EMA marketing application for both indications planned for
Q2:19

SUMMIT, N.J. & CAMBRIDGE, Mass.–(BUSINESS WIRE)–Celgene Corporation (NASDAQ: CELG) and Acceleron Pharma Inc. (NASDAQ:
XLRN) today announced that Celgene has submitted a Biologics License
Application (BLA) for luspatercept, an erythroid maturation agent, for
the treatment of adult patients with very low to intermediate risk
myelodysplastic syndromes (MDS)-associated anemia who have ring
sideroblasts and require red blood cell (RBC) transfusions and for the
treatment of adult patients with beta-thalassemia-associated anemia who
require RBC transfusions.

The submission is based on the safety and efficacy results of the
pivotal phase 3 studies MEDALIST and BELIEVE, both recently presented at
the American Society of Hematology annual meeting, where MEDALIST was
included in the plenary session.

“There remains a high unmet medical need for patients with MDS or
beta-thalassemia who suffer from the effects of their disease-related
anemia.

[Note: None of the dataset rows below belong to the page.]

(** The double nearest to 0.6951 times 100 is the double
    nearest to 69.51, and the score is 70, although 0.6951 is below the double
    nearest to 0.7. *)
Lemma binary64_score_of_0_6951 :
  risk_score_of 0x1.63e425aee6320p-1%float = 70
  /\ (0x1.63e425aee6320p-1 * 100 = 0x1.160a3d70a3d71p+6)%float
  /\ (0x1.63e425aee6320p-1 <? 0x1.6666666666666p-1)%float = true.
Proof. repeat split; vm_compute; reflexivity. Qed.

Lemma risk_score_binary64_bounds_sample :
  (0 <=? 0x1.63e425aee6320p-1)%float = true
  /\ (0x1.63e425aee6320p-1 <=? 1)%float = true
  /\ 0 <= risk_score_of 0x1.63e425aee6320p-1%float <= 100.
Proof.
  split; [reflexivity|]. split; [reflexivity|].
  exact (proj2 (risk_score_binary64_bounds 0x1.63e425aee6320p-1%float eq_refl eq_refl)).
Defined.
End Binary64Rounding.

(** ** The score and the probability of the response *)

Section Scoring.
Import PrimFloat FloatOps FloatAxioms SpecFloat Binary64.

Lemma Zdigits2_le (z k : Z) : 0 <= k -> 0 <= z <= 2 ^ k -> Zdigits2 z <= k + 1.
Proof.
  intros Hk [Hz0 Hz]. destruct z as [|p|p]; cbn [Zdigits2]; [lia | | lia].
  pose proof (digits2_pos_bounds p) as [Hd _].
  assert (Hlt : 2 ^ (Zpos (digits2_pos p) - 1) < 2 ^ (k + 1)).
  { rewrite (Z.pow_add_r 2 k 1) by lia. change (2 ^ 1) with 2.
    assert (0 < 2 ^ k) by (apply Z.pow_pos_nonneg; lia). lia. }
  apply Z.pow_lt_mono_r_iff in Hlt; lia.
Qed.

(** Rounding does not overflow when the number has fewer than 1024 binary
    digits before the point. *)
Lemma binary_round_aux_no_overflow (s : bool) (M : positive) (E : Z) :
  E <= emax - prec ->
  Zpos (digits2_pos M) + E <= 1023 ->
  match binary_round_aux prec emax s (Zpos M) E loc_Exact with
  | S754_zero _ | S754_finite _ _ _ => True
  | _ => False
  end.
Proof.
  intros HE HD.
  unfold binary_round_aux, shr_fexp.
  pose proof (shr_spec (Zpos M) E (fexp prec emax (Zdigits2 (Zpos M) + E) - E) ltac:(lia)) as H1.
  destruct (shr _ E _) as [mrs' e']. destruct H1 as [He' Hsh'].
  cbn [Zdigits2] in He'.
  set (D := Zpos (digits2_pos M)) in *.
  assert (HD0 : 0 < D) by (unfold D; lia).
  assert (He1 : E <= e' <= emax - prec).
  { rewrite He'. unfold fexp, emin, prec, emax in *. lia. }
  assert (Hd : 0 <= e' - E) by lia.
  pose proof (shifted_trunc (Zpos M) (e' - E) mrs' ltac:(lia) Hd Hsh') as [Hq0 Hq].
  pose proof (round_nearest_even_le (shr_m mrs') (loc_of_shr_record mrs')) as [Hr0 Hr1].
  set (m1 := round_nearest_even (shr_m mrs') (loc_of_shr_record mrs')) in *.
  pose proof (digits2_pos_bounds M) as [_ HM]. fold D in HM.
  assert (Hm1 : Zdigits2 m1 + e' <= 1024).
  { destruct (Z.le_gt_cases (e' - E) D) as [Hle | Hgt].
    - assert (Hb : m1 <= 2 ^ (D - (e' - E))).
      { assert (HP : 0 < 2 ^ (e' - E)) by (apply Z.pow_pos_nonneg; lia).
        assert (Hsplit : 2 ^ D = 2 ^ (D - (e' - E)) * 2 ^ (e' - E)).
        { rewrite <- Z.pow_add_r by lia. f_equal. lia. }
        assert (shr_m mrs' < 2 ^ (D - (e' - E))) by nia. lia. }
      pose proof (Zdigits2_le m1 (D - (e' - E)) ltac:(lia) ltac:(lia)). lia.
    - assert (Hb : m1 <= 2 ^ 0).
      { assert (HP : 2 ^ D < 2 ^ (e' - E)) by (apply Z.pow_lt_mono_r; lia).
        assert (shr_m mrs' = 0) by nia. change (2 ^ 0) with 1. lia. }
      pose proof (Zdigits2_le m1 0 ltac:(lia) ltac:(lia)).
      unfold prec, emax in *. lia. }
  pose proof (shr_spec m1 e' (fexp prec emax (Zdigits2 m1 + e') - e') ltac:(lia)) as H2.
  destruct (shr _ e' _) as [mrs'' e'']. destruct H2 as [He'' Hsh''].
  assert (He2 : e' <= e'' <= emax - prec).
  { rewrite He''. unfold fexp, emin, prec, emax in *. lia. }
  pose proof (shifted_trunc m1 (e'' - e') mrs'' ltac:(lia) ltac:(lia) Hsh'') as [Hm3 _].
  destruct (shr_m mrs'') as [|m3|m3]; [exact I | | lia].
  destruct (Z.leb_spec e'' (emax - prec)); [exact I | lia].
Qed.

The primary treatment option for these patients currently is
chronic transfusion of red blood cells which can be associated with
complications such as iron overload,” said Jay Backstrom, M.D., Chief
Medical Officer for Celgene. “New treatment options are urgently needed
for these patients. With this submission, we look forward to working
with the Agency to deliver luspatercept to patients with these serious
blood diseases.”

The companies also plan to submit a marketing application to the
European Medicines Agency in the second quarter of 2019.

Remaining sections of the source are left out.